After Rangappa completed the first stage of tests for the FBI, her application was put on hold due to the bureau’s lack of demand at the time, she said. Then came Sept. 11, 2001, and the government realized it needed a larger and more diverse pool of agents. Rangappa said her knowledge of several languages, including Spanish and Hindi, helped her win a spot as an agent.

Each stage of the application process brought its own challenges, and the interviewing stage was no different, Rangappa said. Many students at the tea were curious about the required polygraph exam, and Rangappa had much to say about that nerve-racking process.

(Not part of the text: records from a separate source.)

(* ===== verification/VmmInit.v ===== *)
(** The start of paging, [vmm_init] of [kernel/mm/vmm.c]: every usable byte of the
    memory map becomes reachable at its own address, and nothing that was reachable
    before moves. *)
From S2P Require Import Prelude Mem Pmm Vmm VmmSpec VmmFrame.

(** * One large page *)

(** The entry that [map_2mb_identity] writes. *)
Definition large_entry (pa : Z) : Z := Z.lor (Z.lor (Z.lor pa PAGE_PRESENT) PAGE_WRITABLE) PAGE_SIZE_2MB.

Lemma large_entry_bits pa :
  0 <= pa < 2 ^ 48 -> pa mod PAGE_2MB_SIZE = 0 ->
  let e := u64 (large_entry pa) in
  has e PAGE_PRESENT = true /\ has e PAGE_SIZE_2MB = true /\ has e PAGE_USER = false /\
  table_addr e = pa /\ Z.land e PAGE_ATTRS = VMM_WRITABLE.
Proof.
  intros Hpa Hal e. assert (Hm : pa mod 4096 = 0) by (unfold PAGE_2MB_SIZE in Hal; clear e; div_lia).
  assert (He : e = Z.lor pa 0x83).
  { unfold e, large_entry. rewrite <- !Z.lor_assoc. change (Z.lor PAGE_PRESENT (Z.lor PAGE_WRITABLE PAGE_SIZE_2MB)) with 0x83.
    apply u64_small. apply (lor_bound pa 0x83 64); lia. }
  rewrite He, !has_lor, !(has_page pa) by (done || unfold PAGE_PRESENT, PAGE_SIZE_2MB, PAGE_USER; lia).
  split; [done|]. split; [done|]. split; [done|]. split.
  - rewrite table_addr_lor by (apply table_addr_low; lia). apply table_addr_page; [lia|done].
  - rewrite Z.land_lor_distr_l, land_page by (done || unfold PAGE_ATTRS; lia). done.
Qed.

(** A large page entered where the directory had nothing. *)
Section large.
Context (v : vmm) (root va pd e : Z).
Context (Hw : vmm_wf root v) (Hd : descend (vm_mem v) root (pd_path va) = Some pd).
Context (Hold : has (entry (vm_mem v) pd (pd_index va)) PAGE_PRESENT = false).
Context (Hp : has (u64 e) PAGE_PRESENT = true) (Hb : has (u64 e) PAGE_SIZE_2MB = true)
  (Hu : has (u64 e) PAGE_USER = false) (Hal : table_addr (u64 e) mod PAGE_2MB_SIZE = 0).
#[local] Abbreviation m := (vm_mem v).
#[local] Abbreviation m' := (set_entry (vm_mem v) pd (pd_index va) e).

Lemma large_link : link (u64 e) = link (entry m pd (pd_index va)).
Proof using Hold Hp Hb. unfold link. by rewrite Hold, Hp, Hb. Qed.

Lemma large_descend r : path_ok r -> descend m' root r = descend m root r.
Proof using Hw Hd Hold Hp Hb.
  apply (descend_same_link _ m root (proj1 Hw) (pd_path va)); auto with vmm. intros _. apply large_link.
Qed.

Lemma large_entries r t j :
  path_ok r -> descend m root r = Some t -> index_ok j ->
  entry m' t j = if decide (r = pd_path va /\ j = pd_index va) then u64 e else entry m t j.
Proof using Hw Hd. apply (entry_same_link _ m root (proj1 Hw) (pd_path va)); auto with vmm. Qed.

Lemma large_wf : space_wf (vm_pmm v) m' root.
Proof using Hw Hd Hold Hp Hb Hu Hal.
  pose proof (proj1 Hw) as Hs. split.
  - intros r t Hr. rewrite large_descend by done. by apply (wf_table _ _ _ Hs).
  - intros r r' t Hr Hr'. rewrite !large_descend by done. by apply (wf_inj _ _ _ Hs).
  - intros r t j Hr Hl Hj. rewrite large_descend by done. intros Ht. rewrite (large_entries r) by done.
    case_decide as E; [destruct E as [-> _]; simpl in Hl; lia|]. by apply (wf_upper _ _ _ Hs r).
  - intros r t j Hr Hl Hj. rewrite large_descend by done. intros Ht. rewrite (large_entries r) by done.
    case_decide; [by split|]. by apply (wf_large _ _ _ Hs r).
Qed.

Lemma large_none a : pt_path a = pt_path va -> descend m root (pt_path a) = None /\ descend m root (pd_path a) = Some pd /\ pd_index a = pd_index va.
Proof using Hd Hold.
  intros E. unfold pt_path in E. injection E as E4 E3 E2. unfold pt_path, pd_path. rewrite E4, E3, E2.
  change [pml4_index va; pdpt_index va; pd_index va] with (pd_path va ++ [pd_index va]).
  rewrite descend_snoc. fold (pd_path va). rewrite Hd. cbn [mbind option_bind]. by rewrite link_none.
Qed.

Lemma large_leaf a :
  leaf m' root a =
    if decide (pt_path a = pt_path va)
    then Some (table_addr (u64 e) + pt_index a * PAGE_4KB_SIZE, Z.land (u64 e) PAGE_ATTRS) else leaf m root a.
Proof using Hw Hd Hold Hp Hb.
  case_decide as E.
  - destruct (large_none a E) as (Hn & Hpd & Ei). unfold leaf. rewrite !large_descend, Hn, Hpd by auto with vmm.
    cbn [mbind option_bind]. rewrite (large_entries (pd_path va)) by auto with vmm. rewrite decide_True by by split.
    unfold large_view. by rewrite Hp, Hb.
  - apply leaf_ext; [by apply large_descend; auto with vmm|by apply large_descend; auto with vmm| |].
    + intros pt Hpt. rewrite (large_entries (pt_path a)) by auto with vmm. by rewrite decide_False by by intros [? _].
    + intros pd' _ Hpd'. rewrite (large_entries (pd_path a)) by auto with vmm. rewrite decide_False; [done|].
      intros [E1 E2]. apply E. change (pt_path a) with (pd_path a ++ [pd_index a]). by rewrite E1, E2.
Qed.

Lemma evolves_large : evolves root (fun a => pt_path a <> pt_path va) v (with_mem v m').
Proof using Hw Hd Hold Hp Hb Hu Hal.
  pose proof Hw as (Hs & Hpm & H0). split; cbn [vm_pmm vm_mem with_mem]; try done.
  - apply large_wf.
  - intros a Ha. rewrite large_leaf. by rewrite decide_False.
  - intros r t Hr. by rewrite large_descend.
  - intros r t i Hr Ht [t' Hl] Hus. pose proof (path_ok_prefix r i Hr) as Hr'. apply path_ok_snoc in Hr as (_ & _ & Hi).
    rewrite (large_entries r) by done. case_decide as E; [|done]. destruct E as [-> ->].
    assert (t = pd) as -> by congruence. by rewrite link_none in Hl.
  - intros r Hr. apply (links_writable_same_link _ m root Hs (pd_path va) pd (pd_index va) e); auto with vmm.
    intros _. split; [apply large_link|]. unfold link_writable.
    rewrite large_link, (link_none (entry m pd (pd_index va))) by done. done.
  - intros r t Hr. rewrite large_descend by done. by left.
  - intros a Ha Hus Hn. apply (set_entry_only_differ _ pd (pd_index va) e); [auto with vmm|].
    apply frame_apart; [exact (table_aligned _ _ _ Hs _ pd (pd_path_ok va) Hd)|]. by apply (Hn (pd_path va)); auto with vmm.
Qed.
End large.

(** * The tables above it *)

(** No page table appears. *)
Lemma get_or_create_table_deep v root (q : list Z) (t i : Z) r :
  vmm_wf root v -> path_ok (q ++ [i]) -> (length q <= 1)%nat -> descend (vm_mem v) root q = Some t ->
  path_ok r -> length r = 3%nat ->
  let (v', _) := get_or_create_table v t i in descend (vm_mem v') root r = descend (vm_mem v) root r.
Proof.
  intros Hw Hqi Hlen Hd Hr Hr3. pose proof (path_ok_prefix q i Hqi) as Hq.
  pose proof Hqi as (_ & _ & Hi)%path_ok_snoc.
  assert (Huser : forall v1 t', vmm_wf root v1 -> descend (vm_mem v1) root q = Some t ->
    link (entry (vm_mem v1) t i) = Some t' ->
    descend (set_entry (vm_mem v1) t i (Z.lor (entry (vm_mem v1) t i) PAGE_USER)) root r = descend (vm_mem v1) root r).
  { intros v1 t' Hw1 Hd1 Hl. apply (descend_same_link _ _ root (proj1 Hw1) q); [done|done|done| |done].
    intros _. destruct (user_bit (entry (vm_mem v1) t i) (entry_bounds _ _ _)) as (-> & -> & _). done. }
  unfold get_or_create_table. destruct (has (entry (vm_mem v) t i) PAGE_PRESENT) eqn:Hpres; cbn [negb].
  - apply (Huser v (table_addr (entry (vm_mem v) t i))); [done|done|]. apply link_some; [done|].
    by apply (wf_upper _ _ _ (proj1 Hw) q).
  - destruct (vmm_alloc_cases v root Hw) as [[-> _]|(p' & f & -> & Hf0 & Hf & Hfree & Hp' & Hus)]; [done|].
    replace (f =? 0) with false by lia. cbn [vm_mem with_pmm with_mem].
    destruct (fill_table_spec (vm_mem v) f (fun _ => 0) (proj1 Hf)) as [Hm1 Hz].
    generalize dependent (fill_table (vm_mem v) f (fun _ => 0)). intros m1 Hm1 Hz.
    rewrite <- Z.lor_assoc. set (e := Z.lor f (Z.lor PAGE_PRESENT PAGE_WRITABLE)).
    destruct (frame_link f (Z.lor PAGE_PRESENT PAGE_WRITABLE) Hf ltac:(done) eq_refl eq_refl) as (Hl & Hb & Hwr). fold e in Hl, Hb, Hwr.
    assert (Hnone : link (entry (vm_mem v) t i) = None) by by apply link_none.
    assert (Hz' : (length q <= 1)%nat -> forall j, index_ok j -> entry m1 f j = 0) by (intros _ j Hj; by rewrite Hz).
    pose proof (descend_fresh _ _ root (proj1 Hw) p' m1 q t i e f Hq Hd Hi ltac:(lia) Hnone Hl Hf Hfree Hm1 Hz' Hus) as D.
    destruct (evolves_fresh v root p' m1 q t i e f) as [He Hdf]; try done; [lia|lia|].
    transitivity (descend (set_entry m1 t i e) root r).
    + change (set_entry m1 t i e) with (vm_mem (with_mem (with_pmm v p') (set_entry m1 t i e))).
      pose proof (ev_path _ _ _ _ He q t Hq Hd) as Hd2. rewrite descend_snoc, Hd2 in Hdf. cbn [mbind option_bind] in Hdf.
      by apply (Huser _ f (evolves_wf _ _ _ _ He)).
    + rewrite D by done. rewrite decide_False; [done|]. intros ->. rewrite length_app in Hr3. simpl in Hr3. lia.
Qed.

(** * One step of the loop *)

(** What entering the large page at [pa] does: the pages of its 2 MiB that were not
    mapped are now mapped to themselves, unless memory has run out. *)
Record entered (root pa : Z) (v v' : vmm) : Prop := {
  en_evolves : evolves root (fun a => pt_path a <> pt_path pa \/ leaf (vm_mem v) root a <> None) v v';
  en_tables a : descend (vm_mem v') root (pt_path a) = descend (vm_mem v) root (pt_path a);
  en_leaf a : pt_path a = pt_path pa -> leaf (vm_mem v') root a = leaf (vm_mem v) root a \/
    leaf (vm_mem v) root a = None /\ leaf (vm_mem v') root a = Some (pa + pt_index a * PAGE_4KB_SIZE, VMM_WRITABLE);
  en_covers : no_frames v' \/ (descend (vm_mem v) root (pt_path pa) = None ->
    forall a, pt_path a = pt_path pa -> is_Some (leaf (vm_mem v') root a));
}.

(** Tables may be made without a page being entered. *)
Lemma entered_tables root pa v v' :
  evolves root (fun _ => True) v v' ->
  (forall r, path_ok r -> length r = 3%nat -> descend (vm_mem v') root r = descend (vm_mem v) root r) ->
  (no_frames v' \/ (descend (vm_mem v) root (pt_path pa) = None ->
    forall a, pt_path a = pt_path pa -> is_Some (leaf (vm_mem v') root a))) ->
  entered root pa v v'.
Proof.
  intros He Hd Hc. split; [by apply (evolves_weaken _ _ _ _ _ He)| | |done].
  - intros a. by apply Hd; auto with vmm.
  - intros a _. left. by apply (ev_leaf _ _ _ _ He).
Qed.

“The polygraph is trying to find out three main things — are you a spy, have you done drugs, and have you lied on your application,” she said. “They will catch everything. You walk out thinking you failed the polygraph and you are a horrible person.”

But Rangappa passed her polygraph, and her next step was the FBI academy. She had numerous stories to tell about the challenging 17-week training, from learning boxing to carrying a fake gun around at all times to being pepper-sprayed while fighting off an “assailant.”

“It was even more interesting than I thought it would be,” Laura Heiman ’07 said. “It really sparked my interest to see a female in the FBI.”

Once Rangappa completed the training, she took a position in the counterintelligence division of the FBI, which is responsible for catching spies in U.S.

“Just as we have the CIA, other countries have their people too who come here to find out our secrets,” she said. “It is a different game than the criminal side. You are not kicking down doors, but you are monitoring people and doing undercover work.”

But Rangappa also acknowledged the downsides of working for the agency. She said about 75 percent of an agent’s time is spent on paperwork, but that the other 25 percent is “really cool.”

One of the biggest flaws of the FBI today, she said, is its old-fashioned structure, which does not take easily accommodate the demands of modern family situations, including working mothers. Rangappa returned to Yale to work in the Law School’s admissions office in order to settle down and begin raising a family with her husband, who is currently working as an FBI agent.

“Overnight stays and undercover work [are] really not conducive to being pregnant and being a mom,” she said.

But while Rangappa admitted that being a female in the FBI had its difficulties, she also said a lot of opportunities open up to women interested in law enforcement.

Overall, students said, Rangappa provided a lot of insight into the agency, and her witty accounts sparked laughter among the audience.

“She is really funny and enticing,” said Aarthy Thamodaran ’09, a member of the WLI. “She presented a different side of the FBI, and her youth and passion were both very inspiring for all girls.”